━━━ Provided data ━━━
(** * GLIR interpreter (vispy/gloo/glir.py): a shallow embedding

    The interpreter of GL Intermediate Representation commands is modelled
    as a state-and-exception monad over a [world] holding the parser's
    registry, the Python heap of GLIR objects, the chronological trace of
    calls made into the [gl] module and the text written to stdout / the
    logger.  The [gl] module itself is not part of the file under study: its
    return values are supplied by a [driver], which may answer differently
    depending on the whole history of calls.

    Commands carry a string verb, an integer handle and Python values as
    arguments; the names of uniforms and attributes reach the methods as
    strings.  The interpreter is read as Python 3.  A string is a [str]
    whose code points are all below 256, one [ascii] per code point; a
    [str] with a code point above 255 has no counterpart here.  Equality
    [==] is modelled on the values commands carry as sizes, offsets and
    handles (None, integers, strings, tuples), not numpy's elementwise
    comparison of arrays.  Left out: [GlirQueue.show], which prints
    through [repr]. *)

From stdpp Require Import gmap strings list fin_maps pretty.
From Stdlib Require Import ZArith Lia Ascii String.

Set Warnings "-register-all".
Open Scope string_scope.
Open Scope Z_scope.

(** ** Python values carried by commands *)

Inductive dtype :=
| int8 | uint8 | int16 | uint16 | int32 | uint32
| float16 | float32 | float64.

(** A numpy array: element type, shape and (opaque) contents. *)
Record ndarray := { arr_dtype : dtype; arr_shape : list Z; arr_data : list Z }.

Inductive pyval :=
| PNone
| PInt (z : Z)
| PStr (s : string)
| PTuple (l : list pyval)
| PArray (a : ndarray).

Inductive exception :=
| KeyError | IndexError | AttributeError | TypeError | ImportError
| RecursionError | AssertionError
| ValueError (msg : string)
| RuntimeError (msg : string)
| GLError (msg : string).

Inductive result (A : Type) :=
| Ok (a : A)
| Raise (e : exception).
Arguments Ok {A} a.
Arguments Raise {A} e.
━━━
Find the word "Raise" in the entries and show each line where it is found.

Solved problem:
| Raise (e : exception).
Arguments Raise {A} e.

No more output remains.